◆ HOW TO COMPLETE THIS TASK
The required output is the lines below from the line containing "(** * A shallow" to the line containing "[%n], [%Ln] or", inclusive, retyped exactly. No other lines belong in it.

◆ TASK MATERIAL
------------------------------------------------------------------------

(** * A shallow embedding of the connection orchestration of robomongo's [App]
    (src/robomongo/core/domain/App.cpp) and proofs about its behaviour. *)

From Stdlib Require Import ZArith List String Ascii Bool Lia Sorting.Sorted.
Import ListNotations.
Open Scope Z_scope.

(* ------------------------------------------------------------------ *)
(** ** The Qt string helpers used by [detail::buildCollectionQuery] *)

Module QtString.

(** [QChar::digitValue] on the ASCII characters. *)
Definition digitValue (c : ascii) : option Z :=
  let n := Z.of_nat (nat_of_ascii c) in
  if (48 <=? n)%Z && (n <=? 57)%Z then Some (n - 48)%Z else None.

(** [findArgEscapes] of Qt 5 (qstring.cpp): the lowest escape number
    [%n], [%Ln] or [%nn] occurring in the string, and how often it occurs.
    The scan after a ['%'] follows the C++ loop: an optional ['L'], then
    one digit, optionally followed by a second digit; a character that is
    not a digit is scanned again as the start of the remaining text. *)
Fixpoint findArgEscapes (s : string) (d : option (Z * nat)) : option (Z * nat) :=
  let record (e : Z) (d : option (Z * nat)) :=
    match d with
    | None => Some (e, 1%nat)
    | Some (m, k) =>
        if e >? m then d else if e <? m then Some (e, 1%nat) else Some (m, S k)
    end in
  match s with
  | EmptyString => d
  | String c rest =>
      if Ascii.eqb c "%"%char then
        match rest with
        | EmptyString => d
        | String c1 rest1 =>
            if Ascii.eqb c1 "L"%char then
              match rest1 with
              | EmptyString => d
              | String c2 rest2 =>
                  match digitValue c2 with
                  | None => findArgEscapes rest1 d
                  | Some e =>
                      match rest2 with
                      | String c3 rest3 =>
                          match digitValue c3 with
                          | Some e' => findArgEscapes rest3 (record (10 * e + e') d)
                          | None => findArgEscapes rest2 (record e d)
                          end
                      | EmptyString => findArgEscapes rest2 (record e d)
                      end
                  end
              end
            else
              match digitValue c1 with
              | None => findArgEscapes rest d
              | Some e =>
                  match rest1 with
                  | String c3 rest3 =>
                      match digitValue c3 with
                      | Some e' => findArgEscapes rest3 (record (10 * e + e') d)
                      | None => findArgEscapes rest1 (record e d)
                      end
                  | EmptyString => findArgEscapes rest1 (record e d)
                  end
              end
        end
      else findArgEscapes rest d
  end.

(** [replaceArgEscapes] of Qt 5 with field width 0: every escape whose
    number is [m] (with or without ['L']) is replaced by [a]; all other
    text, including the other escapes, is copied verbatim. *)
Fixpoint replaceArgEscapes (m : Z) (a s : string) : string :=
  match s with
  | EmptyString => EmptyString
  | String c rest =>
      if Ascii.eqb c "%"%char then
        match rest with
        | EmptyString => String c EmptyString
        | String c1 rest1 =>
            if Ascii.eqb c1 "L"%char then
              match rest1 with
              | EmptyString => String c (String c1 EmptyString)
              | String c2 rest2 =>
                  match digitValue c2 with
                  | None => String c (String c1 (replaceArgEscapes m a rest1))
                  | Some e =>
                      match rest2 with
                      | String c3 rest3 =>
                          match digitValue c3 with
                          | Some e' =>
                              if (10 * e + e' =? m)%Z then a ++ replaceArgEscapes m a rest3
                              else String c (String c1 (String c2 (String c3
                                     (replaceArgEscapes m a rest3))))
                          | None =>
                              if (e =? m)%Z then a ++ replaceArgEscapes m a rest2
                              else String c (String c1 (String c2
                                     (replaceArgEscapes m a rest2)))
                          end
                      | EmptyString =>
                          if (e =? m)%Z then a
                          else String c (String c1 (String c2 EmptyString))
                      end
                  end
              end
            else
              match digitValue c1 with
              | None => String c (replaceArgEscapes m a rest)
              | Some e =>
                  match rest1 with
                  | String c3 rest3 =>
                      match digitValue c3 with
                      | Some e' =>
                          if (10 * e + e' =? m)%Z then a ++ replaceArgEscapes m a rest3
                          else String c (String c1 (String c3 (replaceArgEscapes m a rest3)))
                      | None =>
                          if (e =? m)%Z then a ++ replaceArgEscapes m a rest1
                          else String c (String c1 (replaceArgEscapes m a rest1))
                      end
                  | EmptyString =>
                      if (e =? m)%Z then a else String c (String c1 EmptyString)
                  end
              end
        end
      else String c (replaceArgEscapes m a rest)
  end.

------------------------------------------------------------------------

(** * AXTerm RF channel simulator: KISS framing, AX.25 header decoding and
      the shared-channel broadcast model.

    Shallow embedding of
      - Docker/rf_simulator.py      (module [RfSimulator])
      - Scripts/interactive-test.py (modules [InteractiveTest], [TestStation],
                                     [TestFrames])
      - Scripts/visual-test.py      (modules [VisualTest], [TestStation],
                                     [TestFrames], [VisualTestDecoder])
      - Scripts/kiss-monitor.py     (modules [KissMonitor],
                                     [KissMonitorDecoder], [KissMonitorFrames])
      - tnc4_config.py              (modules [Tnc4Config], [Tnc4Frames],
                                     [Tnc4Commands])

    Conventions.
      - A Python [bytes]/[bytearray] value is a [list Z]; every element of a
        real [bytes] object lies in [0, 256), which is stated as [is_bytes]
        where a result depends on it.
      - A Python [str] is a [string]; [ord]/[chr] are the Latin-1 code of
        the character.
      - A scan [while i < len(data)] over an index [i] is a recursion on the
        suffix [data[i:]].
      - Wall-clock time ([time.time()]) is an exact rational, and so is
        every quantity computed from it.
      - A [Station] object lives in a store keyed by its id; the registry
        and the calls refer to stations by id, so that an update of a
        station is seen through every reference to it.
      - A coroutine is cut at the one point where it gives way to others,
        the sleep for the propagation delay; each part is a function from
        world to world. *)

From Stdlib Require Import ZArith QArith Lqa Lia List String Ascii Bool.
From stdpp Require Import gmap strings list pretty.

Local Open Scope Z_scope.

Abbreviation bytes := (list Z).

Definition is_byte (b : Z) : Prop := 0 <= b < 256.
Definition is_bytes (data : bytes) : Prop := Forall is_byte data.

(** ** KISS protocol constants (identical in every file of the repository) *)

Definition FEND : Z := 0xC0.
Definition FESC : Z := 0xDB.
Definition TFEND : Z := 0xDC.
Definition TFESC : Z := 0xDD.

------------------------------------------------------------------------

◆ EXPECTED ANSWER
(** * A shallow embedding of the connection orchestration of robomongo's [App]
    (src/robomongo/core/domain/App.cpp) and proofs about its behaviour. *)

From Stdlib Require Import ZArith List String Ascii Bool Lia Sorting.Sorted.
Import ListNotations.
Open Scope Z_scope.

(* ------------------------------------------------------------------ *)
(** ** The Qt string helpers used by [detail::buildCollectionQuery] *)

Module QtString.

(** [QChar::digitValue] on the ASCII characters. *)
Definition digitValue (c : ascii) : option Z :=
  let n := Z.of_nat (nat_of_ascii c) in
  if (48 <=? n)%Z && (n <=? 57)%Z then Some (n - 48)%Z else None.

(** [findArgEscapes] of Qt 5 (qstring.cpp): the lowest escape number
    [%n], [%Ln] or [%nn] occurring in the string, and how often it occurs.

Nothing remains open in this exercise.